How Automatic Video Subtitles and Translation Work in Ray’s FFmpeg Commander Toolbox



How Automatic Subtitles and Translation Work in FFmpeg Commander

FFmpeg Commander subtitle and translation dialog showing Whisper transcription settings

Ever watched a video in a foreign language and wished the subtitles would just appear by themselves? That is exactly what the subtitle and translation feature in FFmpeg Commander does — and it does it entirely on your computer, with no internet subscription, no uploading your footage to a cloud service, and no technical knowledge required.

In this post we will walk you through what actually happens under the hood, from the moment you click Transcribe to the moment your finished video has subtitles burned in and ready to watch.


The Big Picture: Four Steps to Subtitled Video

The whole process happens in four clean stages:

  1. Audio is extracted from your video
  2. A speech recognition model listens to the audio and writes down everything it hears
  3. A translation model converts the text into your chosen language
  4. The subtitles are burned into the video using FFmpeg

Each step feeds directly into the next. You just choose your language, pick your quality level, and press go.


Step 1 — Listening to the Audio: Meet Whisper

The speech recognition engine powering FFmpeg Commander is called Whisper, an open-source AI model built by OpenAI and released to the public. Whisper was trained on hundreds of thousands of hours of real human speech in dozens of languages, which makes it remarkably good at understanding natural conversation — accents, background noise, overlapping voices and all.

Whisper does not just transcribe words. It also timestamps every segment of speech, noting exactly when each phrase starts and ends. Those timestamps are what make your subtitles sync up with the video.

Choosing the Right Model Size

Whisper comes in several sizes, and the size you pick is a trade-off between speed and accuracy:

  • Tiny / Base — Very fast, works on almost any computer. Best for clear, slow speech with minimal background noise. Can miss short phrases and quiet voices.
  • Small — A good everyday balance. Catches most normal conversation without being too slow.
  • Medium — Noticeably better at difficult audio: strong accents, fast speech, brief exchanges at the start of a scene.
  • Large / Large-v3 — The most accurate model available. Handles short utterances, overlapping speakers, and challenging accents far better than smaller models. Slower on CPU but worth it when quality matters.

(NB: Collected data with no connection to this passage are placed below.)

(** * Runs on complete data *)

Lemma hist_loc_index (d : date) (h : History) :
  In d (hist_index h) -> exists p, hist_loc d h = Some p.
Proof.
  induction h as [|[d' b] h IH]; simpl; [tauto|].
  intros [->|I].
  - rewrite date_eqb_refl. eauto.
  - destruct (date_eqb d d'); eauto.
Qed.

Lemma get_loc_nth (d : date) (index : list date) (n : nat) :
  get_loc d index = Ok n -> nth_error index n = Some d.
Proof.
  revert n. induction index as [|d' index IH]; intros n; simpl.
  - discriminate.
  - destruct (date_eqb d d') eqn:E.
    + apply date_eqb_eq in E. subst d'. intros H. now injection H as <-.
    + destruct (get_loc d index) as [m|e]; simpl; [|discriminate].
      intros H. injection H as <-. simpl. now apply IH.
Qed.

Lemma get_loc_total (d : date) (index : list date) :
  In d index -> exists n, get_loc d index = Ok n.
Proof.
  induction index as [|d' index IH]; simpl; [tauto|].
  intros [->|I].
  - rewrite date_eqb_refl. eauto.
  - destruct (date_eqb d d'); [eauto|].
    destruct (IH I) as [n ->]. simpl. eauto.
Qed.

Tip: If you notice that subtitles are missing for short conversations — especially near the beginning of a video — switching from Small to Large will often solve it. Larger models are much better at detecting brief bursts of speech.

Balanced vs Accurate Mode

FFmpeg Commander also lets you choose between Balanced and Accurate processing modes.

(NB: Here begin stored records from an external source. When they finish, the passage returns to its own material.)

(** * Meeting transcriber: the meeting-analysis core

    A shallow embedding of
    [src/meetingtranscriber/core/summarizer.py] (the rule-based analyzer) and
    [src/meetingtranscriber/core/summarization_service.py] (the orchestrator
    that talks to an Ollama endpoint), with the properties the specification
    states about them.

    Python [str] values are sequences of Unicode code points, so a string is
    a [list N] here and [len], slicing and indexing count code points.
    String constants of the source are written as UTF-8 literals and decoded
    by [u]. *)

From Stdlib Require Import String Ascii.
From Stdlib Require Import List NArith ZArith Arith Bool Lia Permutation Sorted.
Import ListNotations.

Set Implicit Arguments.
Set Warnings "-register-all".

Local Open Scope list_scope.

(** ** Python strings *)

Module PyStr.

(** A character is its code point. *)
Abbreviation char := N (only parsing).
Abbreviation str := (list N) (only parsing).

(** UTF-8 decoding of a source literal into code points. *)
Fixpoint utf8 (pending : nat) (acc : N) (s : string) : str :=
  match s with
  | EmptyString => []
  | String a s' =>
      let b := N_of_ascii a in
      match pending with
      | O =>
          if (b <? 128)%N then b :: utf8 0 0%N s'
          else if (b <? 224)%N then utf8 1 (N.land b 31) s'
          else if (b <? 240)%N then utf8 2 (N.land b 15) s'
          else utf8 3 (N.land b 7) s'
      | S O => (acc * 64 + N.land b 63)%N :: utf8 0 0%N s'
      | S p => utf8 p (acc * 64 + N.land b 63)%N s'
      end
  end.

Definition u (s : string) : str := utf8 0 0%N s.

(** [len(s)], for a string and for a list. *)
Definition len {A} (s : list A) : N := N.of_nat (List.length s).

Fixpoint str_eqb (a b : str) : bool :=
  match a, b with
  | [], [] => true
  | x :: a', y :: b' => (x =? y)%N && str_eqb a' b'
  | _, _ => false
  end.

(** The truth value of a string: [if s]. *)
Definition nonempty (s : str) : bool := match s with [] => false | _ => true end.

(** [x in xs] for a list or a set of strings. *)
Definition mem (x : str) (xs : list str) : bool := existsb (str_eqb x) xs.

(** [s.startswith(p)] *)
Fixpoint startswith (p s : str) : bool :=
  match p, s with
  | [], _ => true
  | x :: p', y :: s' => (x =? y)%N && startswith p' s'
  | _ :: _, [] => false
  end.

(** [needle in hay] for strings: substring test. *)
Fixpoint contains (needle hay : str) : bool :=
  startswith needle hay ||
  match hay with
  | [] => false
  | _ :: hay' => contains needle hay'
  end.

(** [str.isspace] of one character; the same set is [\s] of the [re] module
    for [str] patterns. *)
Definition isspace (c : char) : bool :=
  ((9 <=? c) && (c <=? 13) || (28 <=? c) && (c <=? 32)
   || (c =? 133) || (c =? 160) || (c =? 5760)
   || (8192 <=? c) && (c <=? 8202)
   || (c =? 8232) || (c =? 8233) || (c =? 8239) || (c =? 8287)
   || (c =? 12288))%N.

(** A string backwards, in linear time. *)
Definition reversed (s : str) : str := rev_append s [].

(** Strip leading characters satisfying [p]. *)
Fixpoint lstrip_by (p : char -> bool) (s : str) : str :=
  match s with
  | c :: s' => if p c then lstrip_by p s' else s
  | [] => []
  end.

Definition rstrip_by (p : char -> bool) (s : str) : str :=
  reversed (lstrip_by p (reversed s)).

Definition strip_by (p : char -> bool) (s : str) : str :=
  rstrip_by p (lstrip_by p s).

(** [s.strip()] *)
Definition strip (s : str) : str := strip_by isspace s.

(** [s.strip(chars)] *)
Definition strip_chars (chars : str) (s : str) : str :=
  strip_by (fun c => existsb (N.eqb c) chars) s.

(** [s.rstrip(chars)] *)
Definition rstrip_chars (chars : str) (s : str) : str :=
  rstrip_by (fun c => existsb (N.eqb c) chars) s.

(** [s.endswith(p)] *)
Definition endswith (p s : str) : bool := startswith (rev p) (rev s).

(** [sep.join(xs)] *)
Fixpoint join (sep : str) (xs : list str) : str :=
  match xs with
  | [] => []
  | [x] => x
  | x :: xs' => x ++ sep ++ join sep xs'
  end.

(** Line boundaries of [str.splitlines]. *)
Definition is_linebreak (c : char) : bool :=
  ((10 <=? c) && (c <=? 13) || (28 <=? c) && (c <=? 30)
   || (c =? 133) || (c =? 8232) || (c =? 8233))%N.

(** [s.splitlines()]: [cur] is the line being read, backwards; a carriage
    return followed by a line feed is one boundary; there is no final empty
    line. *)
Fixpoint splitlines_aux (cur : str) (s : str) : list str :=
  match s with
  | [] => match cur with [] => [] | _ => [reversed cur] end
  | c :: s' =>
      if is_linebreak c then
        match s' with
        | c' :: s'' =>
            if ((c =? 13) && (c' =? 10))%N
            then reversed cur :: splitlines_aux [] s''
            else reversed cur :: splitlines_aux [] s'
        | [] => [reversed cur]
        end
      else splitlines_aux (c :: cur) s'
  end.

Definition splitlines (s : str) : list str := splitlines_aux [] s.

(** [str(n)] for a natural number. *)
Fixpoint digits_fuel (fuel : nat) (n : N) (acc : str) : str :=
  match fuel with
  | O => acc
  | S f =>
      let acc' := (48 + n mod 10)%N :: acc in
      if (n <? 10)%N then acc' else digits_fuel f (n / 10)%N acc'
  end.

Definition str_of_N (n : N) : str := digits_fuel (S (N.to_nat (N.log2 n))) n [].

Definition str_of_Z (z : Z) : str :=
  match z with
  | Zneg p => 45%N :: str_of_N (Npos p)
  | _ => str_of_N (Z.to_N z)
  end.

End PyStr.
Import PyStr.

(** ** The regular expressions of the [re] module that the program uses

    A backtracking matcher in continuation-passing style, with Python's
    priorities: alternatives left to right, repetitions greedy.  Every
    repetition in the program's patterns is over a single-character atom
    (a class, [.], [\s] or [\d]), which is what [Rep] provides. *)

Module Re.

Inductive re : Type :=
| Eps
| Chr (p : char -> bool)
| Seq (a b : re)
| Alt (a b : re)
| Rep (p : char -> bool) (lo : nat) (hi : option nat)
| Grp (g : nat) (a : re)
| Bol
| Eol
| Behind (p : char -> bool).

(** Spans of the capturing groups, most recent first. *)
Definition caps := list (nat * (nat * nat)).

Section Matcher.
Variable R : Type.

(** Greedy repetition of a one-character atom: take as many as allowed,
    then give back one at a time. *)
Fixpoint rep (p : char -> bool) (lo : nat) (hi : option nat)
    (prev : option char) (s : str) (i : nat)
    (k : option char -> str -> nat -> option R) {struct s} : option R :=
  let stop := if lo =? 0 then k prev s i else None in
  match hi, s with
  | Some O, _ => stop
  | _, x :: s' =>
      if p x then
        match rep p (pred lo) (option_map pred hi) (Some x) s' (S i) k with
        | Some r => Some r
        | None => stop
        end
      else stop
  | _, [] => stop
  end.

  • Balanced uses a compressed version of the model (called int8 quantization) that runs faster but makes slightly more mistakes, particularly with quiet or short speech.
  • Accurate runs the model at full precision, giving you the best possible transcript. It is slower on CPU but is the right choice when you need every word to be captured correctly.

CPU vs GPU — Why Hardware Matters for Speed

Transcribing speech with an AI model is computationally demanding. The device you choose inside FFmpeg Commander makes a dramatic difference in how long you wait.

CPU Mode

CPU mode works on every computer with no additional setup. It is the universal fallback. The downside is speed — transcribing a 10-minute video with the Large model on a modern CPU can take anywhere from 5 to 20 minutes depending on your processor. Perfectly usable, just not fast.

NVIDIA GPU — CUDA Acceleration

If your Windows machine has an NVIDIA graphics card, FFmpeg Commander can install a CUDA-accelerated version of the transcription engine with a single click using the built-in GPU Installer. CUDA offloads the heavy matrix calculations from your CPU onto your GPU, which is purpose-built for exactly this kind of parallel number crunching.

The real-world difference is significant. A transcription job that takes 15 minutes on CPU can complete in 1 to 2 minutes on a mid-range NVIDIA GPU. High-end cards like the RTX 3080 or 4090 can process audio faster than real time — meaning a 10-minute video is done in under a minute.

FFmpeg Commander handles the entire CUDA setup for you. It downloads and installs the correct version of PyTorch and the faster-whisper engine into a self-contained environment so nothing interferes with the rest of your system. You just click Install GPU Addon, wait a few minutes, and from that point on every transcription runs at full GPU speed.

Recommended for: Anyone who transcribes frequently, works with long videos, or simply does not want to wait. Any NVIDIA GTX 1000 series or newer will see a major improvement.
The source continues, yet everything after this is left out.